Because he wouldn’t have any peace until the last of his g-g-g-g-great grandfather’s treasure hoard had been hauled away from the cave set deep into the cliffs beneath Draugar’s crumbling walls. He’d already found and retrieved a small portion, enough to pay a few longstanding debts. What remained, if anything, would restore his family’s honor and – he hoped - return his ancestral seat to its erstwhile glory. At the least, he’d do enough to give the old stones some dignity.

If a few ghosts could then find peace, all the better.

If not…

He frowned, pulled a hand down over his beard. He wouldn’t consider failure. Giving up had brought the downfall of those who’d gone before him and he’d not repeat their mistakes. He’d studied each one and learned from them. If his goals required a bit more toil, he had the backbone and brawn to succeed.

And so he put back his shoulders, quickened his pace down a road edged on one side by low stone cottages and racks of fishing nets, a sandy beach on the other, a handful of tide pools glinting in the moonlight. He scarce noticed, the phantom of Draugar Hall spoiling the night’s beauty.

“Freyja’s bosom!” came a clear, feminine voice. “Such a dark face at Yule?”

“Perhaps you should look again?” Callum turned, flashed a smile as Ula, Skerray’s sole female occupant, caught up to him, her sea-green eyes shining. Mistress of Blackie Bain, Pirate King of the Skerries, she was – as Blackie loved to say – more than enough woman to make up for the lack of others.

“Perhaps you do not fool me.” She laughed, shifted the basket of mistletoe clutched at her hip.

“I would no’ even try.”

“You just did.”

“Ah, well.” He raised his hands, palms outward. “I should’ve known better.”

“True enough,” Ula agreed, her tone husky, everything about her full of warmth and vigor.

Callum lowered his hands, sure she could charm anyone. Indeed, many whispered that she, not Blackie, ran the windswept cluster of seafarer-populated islets, many little more than a jagged spit of foam-washed rock.

“You’ll be joining us at the fire?” She lifted a brow, something in her eyes making him want to run a finger beneath the neck opening of his tunic.
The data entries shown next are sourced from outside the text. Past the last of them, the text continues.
(* ===== verification/KPathNormal.v ===== *)
(** * Normal forms of paths

    The functions of [KPath] that join and normalise paths, in the style of
    Unix: the cursor over several paths ([jview]), the scans that decide which
    segments stay, and that the output is the one of a stack of words
    ([resolve]). *)

From S2P Require Import Prelude CMem KPath KPathWords.

(** ** Paths one after the other, in the style of Unix *)

Abbreviation U := CWK_STYLE_UNIX.

Definition has_root (p : list Z) : bool := match p with c :: _ => c =? slash | [] => false end.
Definition words (ps : list (list Z)) : list (list Z) := concat (map (split U) ps).

Lemma unix_root p : exists r l, p = r ++ l /\ seps U r /\ cwk_path_get_root U p = Ret (Z.of_nat (length r)) /\
  cwk_path_is_root_absolute U p (Z.of_nat (length r)) = Ret (has_root p) /\ r = (if has_root p then [slash] else []).
Proof.
  unfold cwk_path_get_root, cwk_path_get_root_unix. destruct p as [|c p].
  - exists [], []. split_and!; try done. constructor.
  - change (c :: p) with ([] ++ c :: p). rewrite (is_sep_at U [] c p 0) by done. cbn [obind has_root app]. unfold sep. cbn [separators existsb]. rewrite orb_false_r, Z.eqb_sym.
    destruct (Z.eqb_spec c slash) as [->|Hc].
    + exists [slash], p. split_and!; try done. by constructor.
    + exists [], (c :: p). split_and!; try done. constructor.
Qed.

Lemma split_root r l : seps U r -> split U (r ++ l) = split U l.
Proof. intros Hr. rewrite split_ends by (by apply ends_seps). by rewrite split_seps. Qed.

(** The words before and after a segment of a list of paths. *)
Inductive jview (sj : cwk_segment_joined) (pre : list (list Z)) (w : list Z) (post : list (list Z)) : Prop :=
| JView pre1 post1 :
    paths sj !! path_index sj = Some (path (segment sj)) ->
    Forall (fun p => 0 ∉ p) (paths sj) ->
    view U (segment sj) pre1 w post1 ->
    pre = words (take (path_index sj) (paths sj)) ++ pre1 ->
    post = post1 ++ words (drop (S (path_index sj)) (paths sj)) -> jview sj pre w post.

Lemma words_cons p ps : words (p :: ps) = split U p ++ words ps.
Proof. done. Qed.

Lemma words_app ps qs : words (ps ++ qs) = words ps ++ words qs.
Proof. unfold words. by rewrite map_app, concat_app. Qed.

Lemma jview_words sj pre w post : jview sj pre w post -> words (paths sj) = pre ++ w :: post.
Proof.
  intros [pre1 post1 Hp _ Hv -> ->]. rewrite <- (take_drop_middle _ _ _ Hp) at 1.
  rewrite words_app, words_cons. rewrite (path_split _ _ _ _ _ Hv). by rewrite <- !app_assoc.
Qed.

Lemma path_at_lookup ps i : (i <= length ps)%nat -> path_at ps i = Ret (ps !! i).
Proof. intros H. unfold path_at. destruct (Nat.ltb_spec (length ps) i); [lia|done]. Qed.

Lemma next_joined_loop_spec k : forall fuel ps g i pre w, (length ps - S i = k)%nat -> (k < fuel)%nat -> (i < length ps)%nat ->
  Forall (fun p => 0 ∉ p) ps -> words (take (S i) ps) = pre ++ [w] ->
  match words (drop (S i) ps) with
  | [] => exists sj, next_joined_loop U fuel ps g i = Ret (false, sj)
  | x :: post => exists sj, next_joined_loop U fuel ps g i = Ret (true, sj) /\ paths sj = ps /\ jview sj (pre ++ [w]) x post
  end.
Proof.
  induction k as [|k IH]; intros fuel ps g i pre w Hk Hf Hi H0 Hpre; (destruct fuel as [|fuel]; [lia|]);
    cbn [next_joined_loop]; rewrite path_at_lookup by lia; cbn [obind].
  - rewrite drop_ge by lia. rewrite lookup_ge_None_2 by lia. by eexists.
  - destruct (lookup_lt_is_Some_2 ps (S i) ltac:(lia)) as [p Hp]. rewrite Hp.
    rewrite (drop_S _ p) by done. rewrite words_cons.
    pose proof (proj1 (Forall_lookup _ _) H0 _ _ Hp) as H0p. cbn in H0p.
    pose proof (first_segment_spec U p [] p eq_refl H0p (Forall_nil_2 _)) as H. change (Z.of_nat (length [])) with 0 in H.
    destruct (split U p) as [|x post1] eqn:Es.
    + destruct H as (g1 & ->). cbn [obind app]. apply IH; try done; try lia.
      rewrite (take_S_r _ _ p) by done. rewrite words_app, words_cons, Es, Hpre. by rewrite app_nil_r.
    + destruct H as (g1 & -> & Hp1 & Hv). cbn [obind app]. eexists. split; [done|]. split; [done|].
      eapply (JView _ _ _ _ [] post1); cbn [paths path_index segment]; try done.
      * by rewrite Hp1.
      * by rewrite Hpre, !app_nil_r.
Qed.

Lemma next_joined_spec sj pre w post : jview sj pre w post ->
  match post with
  | [] => exists sj', cwk_path_get_next_segment_joined U sj = Ret (false, sj')
  | x :: post => exists sj', cwk_path_get_next_segment_joined U sj = Ret (true, sj') /\ paths sj' = paths sj /\
      jview sj' (pre ++ [w]) x post
  end.
Proof.
  intros [pre1 post1 Hp H0 Hv -> ->]. unfold cwk_path_get_next_segment_joined.
  pose proof (lookup_lt_Some _ _ _ Hp) as Hi.
  rewrite path_at_lookup by lia. rewrite Hp. cbn [obind].
  pose proof (next_segment_spec U _ _ _ _ Hv) as Hn. destruct post1 as [|x post1].
  - rewrite Hn. cbn [obind app].
    apply (next_joined_loop_spec _ _ _ _ _ (words (take (path_index sj) (paths sj)) ++ pre1) w eq_refl); try done; try lia.
    rewrite (take_S_r _ _ (path (segment sj))) by done. rewrite words_app, words_cons.
    rewrite (path_split _ _ _ _ _ Hv). cbn. by rewrite app_nil_r, <- app_assoc.
  - destruct Hn as (g' & -> & Hpg & Hv'). cbn [obind app]. eexists. split; [done|]. split; [done|].
    eapply (JView _ _ _ _ (pre1 ++ [w]) post1); cbn [paths path_index segment]; try done.
    + by rewrite Hpg.
    + by rewrite app_assoc.
Qed.

Lemma previous_joined_loop_spec i : forall ps g, (i <= length ps)%nat -> Forall (fun p => 0 ∉ p) ps ->
  (words (take i ps) = [] -> exists sj, previous_joined_loop U ps g i = Ret (false, sj)) /\
  (forall pre x, words (take i ps) = pre ++ [x] -> exists sj, previous_joined_loop U ps g i = Ret (true, sj) /\
     paths sj = ps /\ jview sj pre x (words (drop i ps))).
Proof.
  induction i as [|i IH]; intros ps g Hi H0; cbn [previous_joined_loop].
  { split; [by eexists|]. intros pre x. rewrite take_0. intros E. by destruct pre. }
  destruct (lookup_lt_is_Some_2 ps i ltac:(lia)) as [p Hp]. rewrite path_at_lookup, Hp by lia. cbn [obind].
  pose proof (proj1 (Forall_lookup _ _) H0 _ _ Hp) as H0p. cbn in H0p.
  rewrite (take_S_r _ _ p) by done. rewrite words_app, words_cons. cbn [words map concat]. rewrite app_nil_r.
  set (last := match i with O => _ | S _ => _ end).
  assert (Hl : (split U p = [] /\ exists g, last = Ret (false, g)) \/
    (exists pre w g, split U p = pre ++ [w] /\ last = Ret (true, g) /\ path g = p /\ view U g pre w [])).
  { unfold last. destruct i as [|i].
    - destruct (unix_root p) as (r & l & E & Hr & Eroot & _). unfold cwk_path_get_last_segment.
      replace (split U p) with (split U l) by (by rewrite E, split_root).
      apply (last_segment_from_spec U p r l); try done. unfold cwk_path_get_first_segment. by rewrite Eroot.
    - by apply (last_segment_from_spec U p [] p); [..|constructor|]. }
  destruct Hl as [[Es [g1 ->]]|(pre1 & w & g1 & Es & -> & Hp1 & Hv)]; rewrite Es; cbn [obind].
  - rewrite app_nil_r. destruct (IH ps g1 ltac:(lia) H0) as [IH1 IH2]. split; [done|].
    intros pre x E. destruct (IH2 _ _ E) as (sj & -> & Hps & Hj). exists sj. split_and!; try done.
    rewrite (drop_S _ p i) in Hj by done. by rewrite words_cons, Es in Hj.
  - split. { rewrite app_assoc. by destruct (_ ++ pre1). }
    intros pre x E. rewrite app_assoc in E. apply app_inj_tail in E as [<- <-]. eexists. split; [done|]. split; [done|].
    eapply (JView _ _ _ _ pre1 []); cbn [paths path_index segment]; try done. by rewrite Hp1.
Qed.

Lemma previous_joined_spec sj pre w post : jview sj pre w post ->
  (pre = [] -> exists sj', cwk_path_get_previous_segment_joined U sj = Ret (false, sj')) /\
  (forall pre' x, pre = pre' ++ [x] -> exists sj', cwk_path_get_previous_segment_joined U sj = Ret (true, sj') /\
     paths sj' = paths sj /\ jview sj' pre' x (w :: post)).
Proof.
  intros [pre1 post1 Hp H0 Hv -> ->]. unfold cwk_path_get_previous_segment_joined.
  pose proof (lookup_lt_Some _ _ _ Hp) as Hi.
  rewrite path_at_lookup by lia. destruct (lookup_lt_is_Some_2 (paths sj) 0 ltac:(lia)) as [p0 ->]. cbn [obind].
  destruct (previous_segment_spec U _ _ _ _ Hv) as [Hp1 Hp2].
  destruct pre1 as [|y pre1 _] using rev_ind.
  - rewrite Hp1 by done. cbn [obind]. rewrite app_nil_r.
    destruct (previous_joined_loop_spec (path_index sj) (paths sj) (segment sj) ltac:(lia) H0) as [H1 H2].
    split; [done|]. intros pre' x E. destruct (H2 _ _ E) as (sj' & -> & Hps & Hj). exists sj'. split_and!; try done.
    rewrite (drop_S _ (path (segment sj))) in Hj by done. rewrite words_cons, (path_split _ _ _ _ _ Hv) in Hj. done.
  - destruct (Hp2 _ _ eq_refl) as (g' & -> & Hpg & Hv'). cbn [obind]. split.
    { rewrite app_assoc. by destruct (_ ++ pre1). }
    intros pre' x E. rewrite app_assoc in E. apply app_inj_tail in E as [<- <-]. eexists. split; [done|]. split; [done|].
    eapply (JView _ _ _ _ pre1 (w :: post1)); cbn [paths path_index segment]; try done. by rewrite Hpg.
Qed.

Lemma first_joined_loop_spec k : forall fuel ps g i, (length ps - i = k)%nat -> (k < fuel)%nat -> (i <= length ps)%nat ->
  Forall (fun p => 0 ∉ p) ps -> words (take i ps) = [] ->
  match words (drop i ps) with
  | [] => exists sj, first_joined_loop U fuel ps g i = Ret (false, sj)
  | x :: post => exists sj, first_joined_loop U fuel ps g i = Ret (true, sj) /\ paths sj = ps /\ jview sj [] x post
  end.
Proof.
  induction k as [|k IH]; intros fuel ps g i Hk Hf Hi H0 Hpre; (destruct fuel as [|fuel]; [lia|]);
    cbn [first_joined_loop]; rewrite path_at_lookup by lia; cbn [obind].
  - rewrite drop_ge by lia. rewrite lookup_ge_None_2 by lia. by eexists.
  - destruct (lookup_lt_is_Some_2 ps i ltac:(lia)) as [p Hp]. rewrite Hp.
    rewrite (drop_S _ p) by done. rewrite words_cons.
    pose proof (proj1 (Forall_lookup _ _) H0 _ _ Hp) as H0p. cbn in H0p.
    destruct (unix_root p) as (r & l & E & Hr & Eroot & _). unfold cwk_path_get_first_segment. rewrite Eroot. cbn [obind].
    pose proof (first_segment_spec U p r l E H0p Hr) as H.
    assert (Es : split U p = split U l) by (by rewrite E, split_root).
    rewrite Es. destruct (split U l) as [|x post1] eqn:El.
    + destruct H as (g1 & ->). cbn [obind app]. apply IH; try done; try lia.
      rewrite (take_S_r _ _ p) by done. by rewrite words_app, words_cons, Es, Hpre.
    + destruct H as (g1 & -> & Hp1 & Hv). cbn [obind app]. eexists. split; [done|]. split; [done|].
      eapply (JView _ _ _ _ [] post1); cbn [paths path_index segment]; try done.
      * by rewrite Hp1.
      * by rewrite Hpre.
Qed.

Lemma first_joined_spec ps g : Forall (fun p => 0 ∉ p) ps ->
  match words ps with
  | [] => exists sj, cwk_path_get_first_segment_joined U ps g = Ret (false, sj)
  | x :: post => exists sj, cwk_path_get_first_segment_joined U ps g = Ret (true, sj) /\ paths sj = ps /\ jview sj [] x post
  end.
Proof. intros H0. apply (first_joined_loop_spec (length ps - 0) (S (length ps)) ps g 0); try done; lia. Qed.

Lemma jview_type sj pre w post : jview sj pre w post -> cwk_path_get_segment_type (segment sj) = Ret (kind w).
Proof. intros [pre1 post1 _ _ Hv _ _]. by eapply segment_type_spec. Qed.

Lemma length_words ps : (length (words ps) <= length (concat ps))%nat.
Proof.
  induction ps as [|p ps IH]; [done|]. rewrite words_cons. cbn [concat]. rewrite !length_app.
  pose proof (length_split U p). lia.
Qed.

Lemma jview_fuel sj pre w post : jview sj pre w post -> (length pre + length post < length (concat (paths sj)))%nat.
Proof.
  intros H. pose proof (length_words (paths sj)) as Hl. rewrite (jview_words _ _ _ _ H) in Hl.
  rewrite length_app in Hl. cbn in Hl. lia.
Qed.

(** ** The scans that decide which words stay *)

Fixpoint back_scan (c : Z) (l : list (list Z)) : bool :=
  match l with
  | [] => false
  | x :: l =>
    match kind x with
    | CWK_NORMAL => if c + 1 >? 0 then true else back_scan (c + 1) l
    | CWK_BACK => back_scan (c - 1) l
    | CWK_CURRENT => back_scan c l
    end
  end.

Fixpoint normal_scan (c : Z) (l : list (list Z)) : bool :=
  match l with
  | [] => false
  | x :: l =>
    match kind x with
    | CWK_NORMAL => normal_scan (c + 1) l
    | CWK_BACK => if c - 1 <? 0 then true else normal_scan (c - 1) l
    | CWK_CURRENT => normal_scan c l
    end
  end.

Lemma s32_small x : - 2 ^ 31 <= x < 2 ^ 31 -> s32 x = x.
Proof. intros H. unfold sw. dlia. Qed.

Lemma back_removed_loop_spec n : forall fuel sj c pre w post, jview sj pre w post -> length pre = n -> (n < fuel)%nat ->
  Z.abs c + Z.of_nat n < 2 ^ 31 -> back_removed_loop U fuel sj c = Ret (back_scan c (reverse pre)).
Proof.
  induction n as [|n IH]; intros fuel sj c pre w post Hj Hn Hf Hc; (destruct fuel as [|fuel]; [lia|]);
    cbn [back_removed_loop]; destruct (previous_joined_spec _ _ _ _ Hj) as [H1 H2].
  - destruct pre; [|done]. destruct (H1 eq_refl) as (sj' & ->). done.
  - destruct pre as [|x pre _] using rev_ind; [done|]. rewrite length_app in Hn. cbn in Hn.
    destruct (H2 _ _ eq_refl) as (sj' & -> & Hps & Hj'). cbn [obind negb]. rewrite (jview_type _ _ _ _ Hj'). cbn [obind].
    rewrite reverse_snoc. cbn [back_scan]. destruct (kind x).
    + rewrite s32_small by lia. destruct (c + 1 >? 0); [done|]. eapply IH; try done; lia.
    + eapply IH; try done; lia.
    + rewrite s32_small by lia. eapply IH; try done; lia.
Qed.
(* ===== verification/KHashMap.v ===== *)
(** * Hash tables of the kernel

    The model of [std::unordered_map] of the kernel's own C++ library
    ([src/Kernel/include_std/unordered_map]): a vector of buckets, each a list of
    pairs, and a count of elements.  The load factor is 3/4; the code computes
    with it in [float], which is exact below 2^24 elements.

    [repr m g] ties a table to a finite map; the operations refine those of
    finite maps.  Copies forget the count, and a reference to a bucket is kept
    over a rehash in [operator[]]: both are shown. *)

From S2P Require Import Prelude CMem.

Record unordered_map (K V : Type) : Type := UMap {
  buckets : list (list (K * V));
  elementsCount : Z
}.
Arguments UMap {K V} buckets elementsCount.
Arguments buckets {K V} _.
Arguments elementsCount {K V} _.

(** [std::hash] on amd64 (include_std/functional): FNV-1a over the bytes of the key *)
Definition fnv_offset_basis : Z := 14695981039346656037.
Definition fnv_prime : Z := 1099511628211.
Definition hash_bytes (bytes : list Z) : Z :=
  foldl (fun hash b => u64 (Z.lxor hash b * fnv_prime)) fnv_offset_basis bytes.

Section umap.
Context {K V : Type} `{Countable K}.
Context (hashFunction : K -> Z).
Implicit Types (m : unordered_map K V) (k : K) (v : V).

Definition umap_empty : unordered_map K V := UMap [] 0.

Definition index_of (n : nat) k : nat := Z.to_nat (hashFunction k mod Z.of_nat n).

Definition push_into (n : nat) (bs : list (list (K * V))) (e : K * V) : list (list (K * V)) :=
  alter (fun b => b ++ [e]) (index_of n (fst e)) bs.
(** [Probe]: the first file system that takes the device *)
Fixpoint probe_loop (device : Z) (l : list (Z * Z)) : F (option Z) :=
  match l with
  | [] => mret None
  | (_, f) :: l =>
    match super_Probe (fs_info f) with
    | None => probe_loop device l
    | Some probe =>
      ret ← on_disk (probe device);
      if ret =? 0 then mret (Some f) else probe_loop device l
    end
  end.

Definition Probe (device : Z) : F (option Z) :=
  r ← gets Registered;
  probe_loop device (umap_elements r).

(** [Initialize]: the directories that the kernel itself needs. *)
Definition Initialize : F unit :=
  r ← GetRoot 0;
  match fst r with
  | None => fault
  | Some root =>
    let mode := Z.lor (Z.lor S_IRWXU S_IRWXG) (Z.lor S_IRWXO S_IFDIR) in
    v ← Create root [118; 97; 114] mode false;
    match fst v with
    | None => fault
    | Some var => _ ← Create var [108; 111; 103] mode false; mret tt
    end
  end.
End vfs.
Arguments Virtual : clear implicits.
Arguments VFS {D}.
Arguments Roots {D}. Arguments Registered {D}. Arguments nodes {D}. Arguments next_node {D}. Arguments disk {D}.
(** The child with a name among the cached ones. *)
Fixpoint cached (ns : gmap Z NodeCache) w (l : list Z) : option Z :=
  match l with
  | [] => None
  | n :: l => match ns !! n with
              | Some c => if decide (chars_of (Name c) = w) then Some n else cached ns w l
              | None => None
              end
  end.

Lemma cached_search_spec s w l : (forall k, k ∈ l -> is_Some (nodes s !! k)) ->
  cached_search w l s = Ret (Go (match cached (nodes s) w l with Some n => (Some n, 0) | None => (None, K_ENOENT) end), s).
Proof using Type.
  induction l as [|n l IH]; intros Hl; [done|]. cbn [cached_search cached].
  destruct (Hl n ltac:(set_solver)) as [c Hc]. erewrite bind_go by (by apply get_node_some). rewrite Hc.
  case_decide; [done|]. apply IH. intros k Hk. apply Hl. set_solver.
Qed.

Lemma CachedSearch_spec s n c w : wf s -> nodes s !! n = Some c ->
  CachedSearch n w s = Ret (Go (match cached (nodes s) w (Children c) with Some k => (Some k, 0) | None => (None, K_ENOENT) end), s).
Proof using Type.
  intros Hwf Hc. unfold CachedSearch. erewrite bind_go by (by apply get_node_some). apply cached_search_spec.
  intros k Hk. destruct (wf_children _ Hwf n c k Hc Hk) as (d & Hd & _). by eexists.
Qed.

Lemma cached_in ns w l n : cached ns w l = Some n -> n ∈ l /\ exists c, ns !! n = Some c /\ chars_of (Name c) = w.
Proof using Type.
  induction l as [|k l IH]; [done|]. cbn [cached]. destruct (ns !! k) as [c|] eqn:Hc; [|done]. case_decide as Hd.
  - intros [= ->]. split; [set_solver|]. by exists c.
  - intros H. destruct (IH H) as [Hin Hex]. split; [set_solver|done].
Qed.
“I was heading to the longhouse.”

“You were, aye,” she declared. “And now you’re heading to the shore. ’Tis a night of mischief and mayhem, dancing round the fire, and kisses.” She lifted a bit of mistletoe from her basket, twirled it in the air. “More, as the night lengthens.”

“That I know.”

Ula smiled and took a swat at him with the mistletoe. “’Tis Yule.”

“Aye, and Blackie’s been celebrating every e’en since the nights started drawing in again.” Callum took the mistletoe from her hand, dropped it back in her basket. “Midwinter is a good fortnight away, mayhap longer. With all the mayhem and merriment, a man loses track of days.”